**What the task requires:** First find the line with "(forall st meal_number" in the entries below, then set down exactly every line through the line with "(** * The shopping list *)", that line included.

**Provided data:**
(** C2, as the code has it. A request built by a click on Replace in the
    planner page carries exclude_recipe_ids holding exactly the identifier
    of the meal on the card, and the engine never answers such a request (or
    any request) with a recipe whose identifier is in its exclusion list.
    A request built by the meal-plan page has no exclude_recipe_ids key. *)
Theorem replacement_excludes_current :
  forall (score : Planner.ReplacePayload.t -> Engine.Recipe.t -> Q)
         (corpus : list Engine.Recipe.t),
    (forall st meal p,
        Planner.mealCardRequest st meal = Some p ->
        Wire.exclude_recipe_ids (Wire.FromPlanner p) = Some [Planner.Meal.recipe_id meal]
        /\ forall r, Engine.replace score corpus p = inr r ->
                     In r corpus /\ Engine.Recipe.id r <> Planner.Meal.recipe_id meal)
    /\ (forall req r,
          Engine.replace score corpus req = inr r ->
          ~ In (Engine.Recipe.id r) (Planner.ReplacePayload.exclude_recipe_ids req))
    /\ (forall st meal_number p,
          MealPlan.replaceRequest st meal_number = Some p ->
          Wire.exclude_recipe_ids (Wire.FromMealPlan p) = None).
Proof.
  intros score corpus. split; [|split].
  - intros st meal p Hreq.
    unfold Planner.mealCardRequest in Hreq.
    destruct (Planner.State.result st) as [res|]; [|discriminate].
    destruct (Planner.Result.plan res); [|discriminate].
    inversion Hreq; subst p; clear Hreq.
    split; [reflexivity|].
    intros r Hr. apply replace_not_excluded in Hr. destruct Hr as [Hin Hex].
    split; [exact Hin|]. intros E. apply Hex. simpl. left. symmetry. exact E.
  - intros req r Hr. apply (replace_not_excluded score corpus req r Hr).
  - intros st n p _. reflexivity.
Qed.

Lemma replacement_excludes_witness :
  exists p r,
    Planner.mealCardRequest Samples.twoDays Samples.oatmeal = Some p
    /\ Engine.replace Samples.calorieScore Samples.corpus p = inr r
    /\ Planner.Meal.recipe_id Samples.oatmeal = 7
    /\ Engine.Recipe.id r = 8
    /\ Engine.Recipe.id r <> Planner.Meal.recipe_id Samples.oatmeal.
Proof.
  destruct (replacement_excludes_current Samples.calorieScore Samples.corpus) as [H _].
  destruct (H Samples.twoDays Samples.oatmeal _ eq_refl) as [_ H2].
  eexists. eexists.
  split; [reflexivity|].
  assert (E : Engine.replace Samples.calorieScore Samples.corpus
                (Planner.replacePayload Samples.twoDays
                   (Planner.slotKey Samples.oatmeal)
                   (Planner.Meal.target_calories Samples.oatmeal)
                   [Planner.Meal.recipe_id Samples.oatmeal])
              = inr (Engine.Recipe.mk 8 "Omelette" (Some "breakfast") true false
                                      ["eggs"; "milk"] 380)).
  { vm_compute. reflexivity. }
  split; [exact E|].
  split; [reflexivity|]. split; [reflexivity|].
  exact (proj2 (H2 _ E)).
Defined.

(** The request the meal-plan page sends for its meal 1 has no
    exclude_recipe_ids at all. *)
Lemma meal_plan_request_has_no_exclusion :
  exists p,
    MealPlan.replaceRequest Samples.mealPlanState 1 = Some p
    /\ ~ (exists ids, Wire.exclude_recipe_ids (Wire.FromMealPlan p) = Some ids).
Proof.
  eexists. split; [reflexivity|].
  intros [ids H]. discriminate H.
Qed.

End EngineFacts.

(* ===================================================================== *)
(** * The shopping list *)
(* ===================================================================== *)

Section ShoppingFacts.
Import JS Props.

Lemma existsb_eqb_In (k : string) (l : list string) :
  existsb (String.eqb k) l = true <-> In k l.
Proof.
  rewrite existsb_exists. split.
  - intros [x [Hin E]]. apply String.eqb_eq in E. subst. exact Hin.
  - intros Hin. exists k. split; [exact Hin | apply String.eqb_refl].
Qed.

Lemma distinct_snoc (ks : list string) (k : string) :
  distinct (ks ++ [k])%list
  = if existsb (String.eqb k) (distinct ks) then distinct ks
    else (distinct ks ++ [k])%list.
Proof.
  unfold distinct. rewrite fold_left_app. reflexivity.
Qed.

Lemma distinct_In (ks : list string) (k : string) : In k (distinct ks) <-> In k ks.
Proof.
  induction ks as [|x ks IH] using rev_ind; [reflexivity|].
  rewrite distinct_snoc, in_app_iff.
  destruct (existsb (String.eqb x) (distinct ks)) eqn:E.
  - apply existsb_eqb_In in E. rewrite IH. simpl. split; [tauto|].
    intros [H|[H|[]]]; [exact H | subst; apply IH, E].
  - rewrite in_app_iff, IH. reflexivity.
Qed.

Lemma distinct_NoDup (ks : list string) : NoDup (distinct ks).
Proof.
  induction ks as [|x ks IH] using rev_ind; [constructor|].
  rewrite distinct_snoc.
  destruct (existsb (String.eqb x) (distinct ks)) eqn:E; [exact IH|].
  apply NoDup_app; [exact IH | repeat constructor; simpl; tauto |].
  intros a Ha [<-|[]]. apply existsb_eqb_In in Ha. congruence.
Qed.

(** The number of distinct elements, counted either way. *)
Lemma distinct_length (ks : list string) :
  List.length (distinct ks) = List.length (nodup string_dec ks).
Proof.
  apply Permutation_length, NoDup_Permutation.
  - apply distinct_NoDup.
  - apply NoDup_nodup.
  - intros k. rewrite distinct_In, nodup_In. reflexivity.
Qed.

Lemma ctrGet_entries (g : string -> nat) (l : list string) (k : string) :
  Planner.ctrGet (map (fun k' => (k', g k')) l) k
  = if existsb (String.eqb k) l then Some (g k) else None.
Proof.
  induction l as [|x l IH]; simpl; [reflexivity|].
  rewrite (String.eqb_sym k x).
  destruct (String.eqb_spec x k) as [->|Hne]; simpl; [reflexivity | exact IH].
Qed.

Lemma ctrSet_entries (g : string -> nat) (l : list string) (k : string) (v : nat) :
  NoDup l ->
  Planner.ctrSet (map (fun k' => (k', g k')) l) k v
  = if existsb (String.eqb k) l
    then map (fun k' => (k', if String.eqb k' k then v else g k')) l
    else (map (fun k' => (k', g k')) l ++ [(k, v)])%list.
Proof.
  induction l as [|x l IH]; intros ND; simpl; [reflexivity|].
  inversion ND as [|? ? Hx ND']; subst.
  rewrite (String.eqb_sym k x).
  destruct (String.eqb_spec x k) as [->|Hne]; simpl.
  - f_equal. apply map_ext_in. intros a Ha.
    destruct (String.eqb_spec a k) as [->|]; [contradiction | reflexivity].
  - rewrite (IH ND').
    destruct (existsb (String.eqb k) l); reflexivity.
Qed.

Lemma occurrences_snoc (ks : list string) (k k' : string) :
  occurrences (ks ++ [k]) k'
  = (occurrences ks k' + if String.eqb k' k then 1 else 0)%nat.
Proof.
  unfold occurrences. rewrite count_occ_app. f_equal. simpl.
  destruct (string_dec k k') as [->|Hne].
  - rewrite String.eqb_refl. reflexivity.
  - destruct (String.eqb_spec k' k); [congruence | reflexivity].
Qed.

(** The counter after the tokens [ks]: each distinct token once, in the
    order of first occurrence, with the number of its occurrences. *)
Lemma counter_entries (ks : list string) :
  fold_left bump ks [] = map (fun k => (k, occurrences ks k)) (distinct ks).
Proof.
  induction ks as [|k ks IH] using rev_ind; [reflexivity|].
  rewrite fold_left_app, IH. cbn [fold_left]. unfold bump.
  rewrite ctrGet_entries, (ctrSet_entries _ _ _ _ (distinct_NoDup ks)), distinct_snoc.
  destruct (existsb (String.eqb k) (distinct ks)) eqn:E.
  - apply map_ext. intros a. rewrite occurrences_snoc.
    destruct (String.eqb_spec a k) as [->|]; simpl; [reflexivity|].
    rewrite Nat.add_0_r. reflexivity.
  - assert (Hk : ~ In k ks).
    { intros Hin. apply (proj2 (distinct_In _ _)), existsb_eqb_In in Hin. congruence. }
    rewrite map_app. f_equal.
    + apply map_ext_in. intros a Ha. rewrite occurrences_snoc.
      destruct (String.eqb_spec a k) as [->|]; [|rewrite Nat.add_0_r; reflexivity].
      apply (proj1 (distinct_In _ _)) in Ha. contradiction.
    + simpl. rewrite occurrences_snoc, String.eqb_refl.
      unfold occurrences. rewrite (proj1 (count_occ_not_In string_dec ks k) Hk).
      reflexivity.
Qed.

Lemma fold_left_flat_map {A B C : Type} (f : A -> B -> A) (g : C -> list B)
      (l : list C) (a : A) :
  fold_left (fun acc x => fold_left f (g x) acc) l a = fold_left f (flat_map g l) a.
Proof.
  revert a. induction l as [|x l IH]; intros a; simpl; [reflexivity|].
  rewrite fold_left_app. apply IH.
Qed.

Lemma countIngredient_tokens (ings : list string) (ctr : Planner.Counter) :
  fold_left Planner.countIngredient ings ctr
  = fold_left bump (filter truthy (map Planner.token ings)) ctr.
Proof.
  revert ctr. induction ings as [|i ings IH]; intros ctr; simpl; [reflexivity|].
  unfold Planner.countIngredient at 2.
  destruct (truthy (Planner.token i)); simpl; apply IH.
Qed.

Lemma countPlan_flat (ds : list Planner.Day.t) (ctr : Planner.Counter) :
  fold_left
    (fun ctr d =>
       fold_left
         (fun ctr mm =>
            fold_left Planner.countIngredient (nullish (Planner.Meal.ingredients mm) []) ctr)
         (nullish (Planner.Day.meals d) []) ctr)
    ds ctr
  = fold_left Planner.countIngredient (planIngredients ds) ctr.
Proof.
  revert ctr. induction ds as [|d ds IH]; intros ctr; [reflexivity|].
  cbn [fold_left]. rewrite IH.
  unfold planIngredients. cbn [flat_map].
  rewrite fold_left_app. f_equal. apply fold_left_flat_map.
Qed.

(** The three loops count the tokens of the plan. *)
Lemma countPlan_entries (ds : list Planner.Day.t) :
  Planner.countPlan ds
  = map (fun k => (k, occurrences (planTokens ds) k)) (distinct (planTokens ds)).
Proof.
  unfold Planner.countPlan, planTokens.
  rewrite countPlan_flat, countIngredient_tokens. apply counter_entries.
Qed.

**Exercise solution:**
    /\ (forall st meal_number p,
          MealPlan.replaceRequest st meal_number = Some p ->
          Wire.exclude_recipe_ids (Wire.FromMealPlan p) = None).
Proof.
  intros score corpus. split; [|split].
  - intros st meal p Hreq.
    unfold Planner.mealCardRequest in Hreq.
    destruct (Planner.State.result st) as [res|]; [|discriminate].
    destruct (Planner.Result.plan res); [|discriminate].
    inversion Hreq; subst p; clear Hreq.
    split; [reflexivity|].
    intros r Hr. apply replace_not_excluded in Hr. destruct Hr as [Hin Hex].
    split; [exact Hin|]. intros E. apply Hex. simpl. left. symmetry. exact E.
  - intros req r Hr. apply (replace_not_excluded score corpus req r Hr).
  - intros st n p _. reflexivity.
Qed.

Lemma replacement_excludes_witness :
  exists p r,
    Planner.mealCardRequest Samples.twoDays Samples.oatmeal = Some p
    /\ Engine.replace Samples.calorieScore Samples.corpus p = inr r
    /\ Planner.Meal.recipe_id Samples.oatmeal = 7
    /\ Engine.Recipe.id r = 8
    /\ Engine.Recipe.id r <> Planner.Meal.recipe_id Samples.oatmeal.
Proof.
  destruct (replacement_excludes_current Samples.calorieScore Samples.corpus) as [H _].
  destruct (H Samples.twoDays Samples.oatmeal _ eq_refl) as [_ H2].
  eexists. eexists.
  split; [reflexivity|].
  assert (E : Engine.replace Samples.calorieScore Samples.corpus
                (Planner.replacePayload Samples.twoDays
                   (Planner.slotKey Samples.oatmeal)
                   (Planner.Meal.target_calories Samples.oatmeal)
                   [Planner.Meal.recipe_id Samples.oatmeal])
              = inr (Engine.Recipe.mk 8 "Omelette" (Some "breakfast") true false
                                      ["eggs"; "milk"] 380)).
  { vm_compute. reflexivity. }
  split; [exact E|].
  split; [reflexivity|]. split; [reflexivity|].
  exact (proj2 (H2 _ E)).
Defined.

(** The request the meal-plan page sends for its meal 1 has no
    exclude_recipe_ids at all. *)
Lemma meal_plan_request_has_no_exclusion :
  exists p,
    MealPlan.replaceRequest Samples.mealPlanState 1 = Some p
    /\ ~ (exists ids, Wire.exclude_recipe_ids (Wire.FromMealPlan p) = Some ids).
Proof.
  eexists. split; [reflexivity|].
  intros [ids H]. discriminate H.
Qed.

End EngineFacts.

(* ===================================================================== *)
(** * The shopping list *)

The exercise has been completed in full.